0x0000000109c7b1cc: mov 0xc(%rsi),%r11d  ;*getfield original
                                         ; - com.github.arnaudroger.Object32CopyVsCloneEABenchmark::testCopy@5 (line 63)
0x0000000109c7b1d0: mov 0x7c(%r12,%r11,8),%eax  ;*getfield f29 ** 7c is 124 bytes, minus the headers 112 that offset 28 ints
                                                ; - com.github.arnaudroger.beans.Object32::<init>@230 (line 67)
                                                ; - com.github.arnaudroger.Object32CopyVsCloneEABenchmark::testCopy@8 (line 63)

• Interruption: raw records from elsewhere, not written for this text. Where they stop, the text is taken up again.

(* ===== verification/Lab1.v ===== *)
(** * The Lab 1 readers (lab1/)

    SHA-256 (lab1/baremetal/sha256.c, and the same code in lab1/linux/sha256.c) on
    32-bit words, and the bare-metal reader of the fixture image
    (lab1/baremetal/main.c): its state is the bytes sent to the UART, [fail] is a panic
    and a read outside the image a fault. *)

From S2P Require Import Prelude Params CString.

(** ** sha256.c *)
(** The round constants, in decimal. *)
Definition SHA_K : list Z :=
  [1116352408; 1899447441; 3049323471; 3921009573; 961987163; 1508970993; 2453635748; 2870763221;
   3624381080; 310598401; 607225278; 1426881987; 1925078388; 2162078206; 2614888103; 3248222580;
   3835390401; 4022224774; 264347078; 604807628; 770255983; 1249150122; 1555081692; 1996064986;
   2554220882; 2821834349; 2952996808; 3210313671; 3336571891; 3584528711; 113926993; 338241895;
   666307205; 773529912; 1294757372; 1396182291; 1695183700; 1986661051; 2177026350; 2456956037;
   2730485921; 2820302411; 3259730800; 3345764771; 3516065817; 3600352804; 4094571909; 275423344;
   430227734; 506948616; 659060556; 883997877; 958139571; 1322822218; 1537002063; 1747873779;
   1955562222; 2024104815; 2227730452; 2361852424; 2428436474; 2756734187; 3204031479; 3329325298].

Definition SHA_H : list Z :=
  [0x6a09e667; 0xbb67ae85; 0x3c6ef372; 0xa54ff53a; 0x510e527f; 0x9b05688c; 0x1f83d9ab; 0x5be0cd19].

Definition ROR32 (x n : Z) : Z := Z.lor (Z.shiftr x n) (u32 (Z.shiftl x (32 - n))).
Definition not32 (x : Z) : Z := 0xffffffff - x.
Definition CH (x y z : Z) : Z := Z.lxor (Z.land x y) (Z.land (not32 x) z).
Definition MAJ (x y z : Z) : Z := Z.lxor (Z.lxor (Z.land x y) (Z.land x z)) (Z.land y z).
Definition SIG0 (x : Z) : Z := Z.lxor (Z.lxor (ROR32 x 2) (ROR32 x 13)) (ROR32 x 22).
Definition SIG1 (x : Z) : Z := Z.lxor (Z.lxor (ROR32 x 6) (ROR32 x 11)) (ROR32 x 25).
Definition GAM0 (x : Z) : Z := Z.lxor (Z.lxor (ROR32 x 7) (ROR32 x 18)) (Z.shiftr x 3).
Definition GAM1 (x : Z) : Z := Z.lxor (Z.lxor (ROR32 x 17) (ROR32 x 19)) (Z.shiftr x 10).

(** Element [i] of an array. *)
Definition at_ (l : list Z) (i : nat) : Z := default 0 (l !! i).

Definition be32 (p : list Z) : Z :=
  Z.lor (Z.lor (Z.lor (Z.shiftl (at_ p 0) 24) (Z.shiftl (at_ p 1) 16)) (Z.shiftl (at_ p 2) 8)) (at_ p 3).
Definition be32put (v : Z) : list Z := [u8 (Z.shiftr v 24); u8 (Z.shiftr v 16); u8 (Z.shiftr v 8); u8 v].
Definition be64put (v : Z) : list Z := (fun k => u8 (Z.shiftr v (8 * (7 - k)))) <$> seqZ 0 8.

(** The message schedule: the first 16 words, extended one word at a time. *)
Fixpoint schedule (n : nat) (w : list Z) : list Z :=
  match n with
  | O => w
  | S n' =>
      let i := length w in
      schedule n' (w ++ [u32 (GAM1 (at_ w (i - 2)) + at_ w (i - 7) + GAM0 (at_ w (i - 15)) + at_ w (i - 16))])
  end.

(** The eight working variables a, b, ..., h after the rounds [ks]. *)
Fixpoint rounds (ks : list nat) (w v : list Z) : list Z :=
  match ks with
  | [] => v
  | i :: ks' =>
      match v with
      | [a; b; c; d; e; f; g; hh] =>
          let t1 := u32 (hh + SIG1 e + CH e f g + at_ SHA_K i + at_ w i) in
          let t2 := u32 (SIG0 a + MAJ a b c) in
          rounds ks' w [u32 (t1 + t2); a; b; c; u32 (d + t1); e; f; g]
      | _ => v
      end
  end.

Definition sha256_block (h block : list Z) : list Z :=
  let w := schedule 48 ((fun i => be32 (drop (4 * i) block)) <$> seq 0 16) in
  zip_with (fun x y => u32 (x + y)) h (rounds (seq 0 64) w h).

Definition vos_sha256 (msg : list Z) : list Z :=
  let len := Z.of_nat (length msg) in
  let full := (length msg / 64 * 64)%nat in
  let h := fold_left (fun h i => sha256_block h (take 64 (drop (64 * i) msg))) (seq 0 (full / 64)) SHA_H in
  let rem := (length msg - full)%nat in
  let tail := drop full msg in
  let h :=
    if (rem <? 56)%nat then
      sha256_block h (tail ++ [0x80] ++ replicate (56 - rem - 1) 0 ++ be64put (u64 (len * 8)))
    else
      let h := sha256_block h (tail ++ [0x80] ++ replicate (64 - rem - 1) 0) in
      sha256_block h (replicate 56 0 ++ be64put (u64 (len * 8))) in
  mjoin (be32put <$> h).

(** ** main.c *)
Definition MAX_IMAGE : Z := 4096.
Definition MAX_ENTRIES : Z := 16.
Definition MAX_ENTRY_SIZE : Z := 64.
Definition MAX_NAME : nat := 8.
Definition MAX_CONTENT : Z := 4096.

(** The bytes of the image the reader is linked with, and the UART output. *)
Abbreviation R := (M (list Z)).
Definition uart_putc (c : Z) : R unit := modify (fun out => out ++ [u8 c]).
Definition uart_puts (s : list Z) : R unit := each s uart_putc.
Abbreviation str := bytes_of_string.

Definition rd_byte (img : list Z) (off : Z) : R Z :=
  match img !! Z.to_nat off with
  | Some b => if off <? 0 then fault "read outside the image" else ret b
  | None => fault "read outside the image"
  end.

Definition ld_le32 (img : list Z) (off : Z) : R Z :=
  let! b0 := rd_byte img off in
  let! b1 := rd_byte img (off + 1) in
  let! b2 := rd_byte img (off + 2) in
  let! b3 := rd_byte img (off + 3) in
  ret (Z.lor (Z.lor (Z.lor b0 (Z.shiftl b1 8)) (Z.shiftl b2 16)) (Z.shiftl b3 24)).

Definition fail {A} (reason : string) : R A :=
  do! uart_puts ([10] ++ str "CTF_BAREMETAL_FAIL: ");
  do! uart_puts (str reason);
  do! uart_puts [10];
  panic reason.

(** The digits of [v] as print_u32 stores them, least significant first. *)
Fixpoint u32_digits (fuel : nat) (v : Z) : list Z :=
  match fuel with
  | O => []
  | S fuel' => if v =? 0 then [] else 48 + v mod 10 :: u32_digits fuel' (v / 10)
  end.
Definition print_u32 (v : Z) : R unit :=
  if v =? 0 then uart_putc 48 else uart_puts (reverse (u32_digits 10 v)).

Definition hex_digit (d : Z) : Z := if d <? 10 then 48 + d else 87 + d.
Definition print_hex (digest : list Z) : R unit :=
  each digest (fun b =>
    do! uart_putc (hex_digit (Z.shiftr b 4));
    uart_putc (hex_digit (Z.land b 0x0f))).

Definition emit_record (name : list Z) (content : list Z) : R unit :=
  do! uart_puts (str "CTF_RECORD name=");
  do! uart_puts name;
  do! uart_puts (str " length=");
  do! print_u32 (u32 (Z.of_nat (length content)));
  do! uart_puts (str " sha256=");
  do! print_hex (vos_sha256 content);
  uart_puts [10].

(** The header fields main uses. *)
Record image_hdr : Type := mkImageHdr {
  ih_entry_count : Z; ih_dir_offset : Z; ih_entry_size : Z; ih_sector_size : Z; ih_image_size : Z;
}.

Definition read_hdr (img : list Z) : R image_hdr :=
  let! n := ld_le32 img 8 in
  let! d := ld_le32 img 12 in
  let! e := ld_le32 img 16 in
  let! s := ld_le32 img 20 in
  let! z := ld_le32 img 24 in
  ret (mkImageHdr n d e s z).

Definition image_magic : list Z := str "VOSCTF1" ++ [0].

Definition check_hdr (img : list Z) (h : image_hdr) : R unit :=
  if (ih_entry_count h =? 0) || (MAX_ENTRIES <? ih_entry_count h) then fail "invalid entry count"
  else if (ih_entry_size h =? 0) || (MAX_ENTRY_SIZE <? ih_entry_size h) then fail "invalid entry size"
  else if ih_sector_size h =? 0 then fail "invalid sector size"
  else if negb (ih_image_size h =? Z.of_nat (length img)) || (MAX_IMAGE <? ih_image_size h)
  then fail "image size mismatch"
  else if (ih_dir_offset h =? 0) ||
          (ih_image_size h <? u32 (ih_dir_offset h + u32 (ih_entry_count h * ih_entry_size h)))
  then fail "directory out of bounds"
  else ret tt.

(** The name of the entry at [ent]: at most MAX_NAME bytes, up to a NUL. *)
Fixpoint read_name (img : list Z) (ent : Z) (ks : list nat) : R (list Z) :=
  match ks with
  | [] => ret []
  | i :: ks' =>
      let! b := rd_byte img (ent + Z.of_nat i) in
      if b =? 0 then ret []
      else
        let! rest := read_name img ent ks' in
        ret (b :: rest)
  end.

(** found[w] and found_len[w]: where the wanted file's contents are. *)
Definition found : Type := list (option (Z * Z)).
Definition WANT : list (list Z) := [str "flag1"; str "flag2"].

Definition note_found (name : list Z) (off len : Z) (f : found) : found :=
  zip_with (fun w o => match o with
                       | Some x => Some x
                       | None => if bool_decide (w = name) then Some (off, len) else None
                       end) WANT f.

Definition read_entry (img : list Z) (h : image_hdr) (f : found) (e : Z) : R found :=
  let ent := ih_dir_offset h + e * ih_entry_size h in
  let! name := read_name img ent (seq 0 MAX_NAME) in
  let! data_off := ld_le32 img (ent + 8) in
  let! data_len := ld_le32 img (ent + 12) in
  if Z.of_nat (length img) <? data_off + data_len then fail "entry data out of bounds"
  else if (data_len =? 0) || (MAX_CONTENT <? data_len) then fail "oversized entry"
  else ret (note_found name data_off data_len f).

Fixpoint read_entries (img : list Z) (h : image_hdr) (es : list Z) (f : found) : R found :=
  match es with
  | [] => ret f
  | e :: es' =>
      let! f := read_entry img h f e in
      read_entries img h es' f
  end.

Definition missing (w : list Z) (o : option (Z * Z)) : R unit :=
  match o with
  | Some _ => ret tt
  | None =>
      do! uart_puts (str "missing entry ");
      do! uart_puts w;
      do! uart_puts [10];
      fail "missing required entry"
  end.

Definition emit_found (img : list Z) (w : list Z) (o : option (Z * Z)) : R unit :=
  match o with
  | Some (off, len) => emit_record w (take (Z.to_nat len) (drop (Z.to_nat off) img))
  | None => ret tt
  end.

Definition lab1_main (img : list Z) : R unit :=
  do! uart_puts (str "ctf-warmup baremetal reader reading embedded generated image" ++ [10]);
  if Z.of_nat (length img) <? 28 then fail "image too small for header"
  else if negb (memcmp img image_magic 8 =? 0) then fail "bad image magic"
  else
    let! h := read_hdr img in
    do! check_hdr img h;
    let! f := read_entries img h (seqZ 0 (ih_entry_count h)) [None; None] in
    do! each (zip WANT f) (fun p => missing (fst p) (snd p));
    do! each (zip WANT f) (fun p => emit_found img (fst p) (snd p));
    uart_puts (str "CTF_BAREMETAL_OK" ++ [10]).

                                                ; implicit exception: dispatches to 0x0000000109c7b1e1
0x0000000109c7b1d5: add $0x10,%rsp
0x0000000109c7b1d9: pop %rbp
0x0000000109c7b1da: test %eax,-0x47b81e0(%rip)  # 0x00000001054c3000
                                                ;   {poll_return} *** SAFEPOINT POLL ***
0x0000000109c7b1e0: retq

Summary

The clone method will perform better ~~on array copy and~~ on big objects but be sure that your code will not benefit from escape analysis. In any case, it might not make a big difference to your overall code, so Doug Lea’s advice is still partially valid, avoid unless for array copy but Arrays.copyOf is as good there, so really you can totally stay away from void.